Determine how many lines in these records hold "that". Only the number is wanted.

• **Materials provided**:
:::
(* ===== verification/Heap.v ===== *)
(** What the kernel heap promises to its clients (vectors, hash maps, the file
    system, the scheduler): a class whose laws the clients' theorems use;
    [KheapHeap.kheap_heap] is the instance with the operations of
    [memory/kheap.c].

    A client sees the heap as the list [blocks] of the blocks that were handed
    out (address and size of the payload) and the list [ext] of regions that
    are not the heap's business (static variables, other memory). *)
From S2P Require Import Prelude Machine Str KheapSpec.

(** The byte [x] belongs to a region of the list. *)
Definition in_regions (rs : list (Z * Z)) (x : Z) : Prop := exists r, r ∈ rs /\ fst r <= x < fst r + snd r.

(** The bytes of the clients are the same in both states. *)
Definition kept (rs : list (Z * Z)) (s s' : kstate) : Prop :=
  forall x, in_regions rs x -> mem s' !! x = mem s !! x.

Class KernelHeap := {
  heap_alloc : Z -> K Z;
  heap_calloc : Z -> K Z;
  heap_realloc : Z -> Z -> K Z;

  (** The heap is in order; and it can serve a request of [n] bytes. *)
  heap_inv : kstate -> list (Z * Z) -> list (Z * Z) -> Prop;
  heap_ready : kstate -> list (Z * Z) -> list (Z * Z) -> Z -> Prop;
  (** The globals the heap's state lives in. *)
  heap_global : gvar -> Prop;

  hk_ready_inv s blocks ext n : heap_ready s blocks ext n -> heap_inv s blocks ext;
  hk_range s blocks ext p k :
    heap_inv s blocks ext -> (p, k) ∈ blocks -> 0 < p /\ 0 <= k /\ p + k < 2 ^ 64 /\ mapped (mem s) p k;
  hk_seps s blocks ext : heap_inv s blocks ext -> seps blocks;
  hk_ext s blocks ext b r : heap_inv s blocks ext -> b ∈ blocks -> r ∈ ext -> apart b r;

  hk_alloc s blocks ext n :
    heap_ready s blocks ext n ->
    exists p k s', heap_alloc n s = Ok p s' /\ n <= k /\ heap_inv s' ((p, k) :: blocks) ext /\
      kept (blocks ++ ext) s s' /\ same_globals s s';
  hk_calloc s blocks ext n :
    heap_ready s blocks ext n ->
    exists p k s', heap_calloc n s = Ok p s' /\ n <= k /\ heap_inv s' ((p, k) :: blocks) ext /\
      kept (blocks ++ ext) s s' /\ same_globals s s' /\
      (forall x, p <= x < p + n -> mem s' !! x = Some Byte.x00);
  (** The new block begins with the bytes of the old one, which stays allocated.
      The law does not cover a block that shrinks. *)
  hk_realloc s blocks ext p k n :
    heap_ready s blocks ext n -> (p, k) ∈ blocks -> 0 < n -> k <= n ->
    exists p' k' s', heap_realloc p n s = Ok p' s' /\ n <= k' /\ heap_inv s' ((p', k') :: blocks) ext /\
      kept (blocks ++ ext) s s' /\ same_globals s s' /\
      (forall i, 0 <= i < k -> mem s' !! (p' + i) = mem s !! (p + i));
  hk_realloc_null s n : 0 < n -> heap_realloc 0 n s = heap_alloc n s;

  (** The clients write to their own bytes and to their own globals. *)
  hk_write s blocks ext m' :
    same_dom (mem s) m' -> (forall x, ~ in_regions (blocks ++ ext) x -> m' !! x = mem s !! x) ->
    (heap_inv s blocks ext -> heap_inv (with_mem s m') blocks ext) /\
    (forall n, heap_ready s blocks ext n -> heap_ready (with_mem s m') blocks ext n);
  hk_glob s blocks ext v y :
    ~ heap_global v ->
    (heap_inv s blocks ext -> heap_inv (with_glob s v y) blocks ext) /\
    (forall n, heap_ready s blocks ext n -> heap_ready (with_glob s v y) blocks ext n)
}.

(** [strdup] of [lib/str.c]. *)
Definition strdup `{KernelHeap} (str : Z) : K Z :=
  n ← strlen str;
  let l := u64 n in
  d ← heap_alloc (u64 (l + 1));
  if d =? NULL then mret NULL
  else memcpy d str (u64 (l + 1)) ;; mret d.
:::
• **The answer**:
3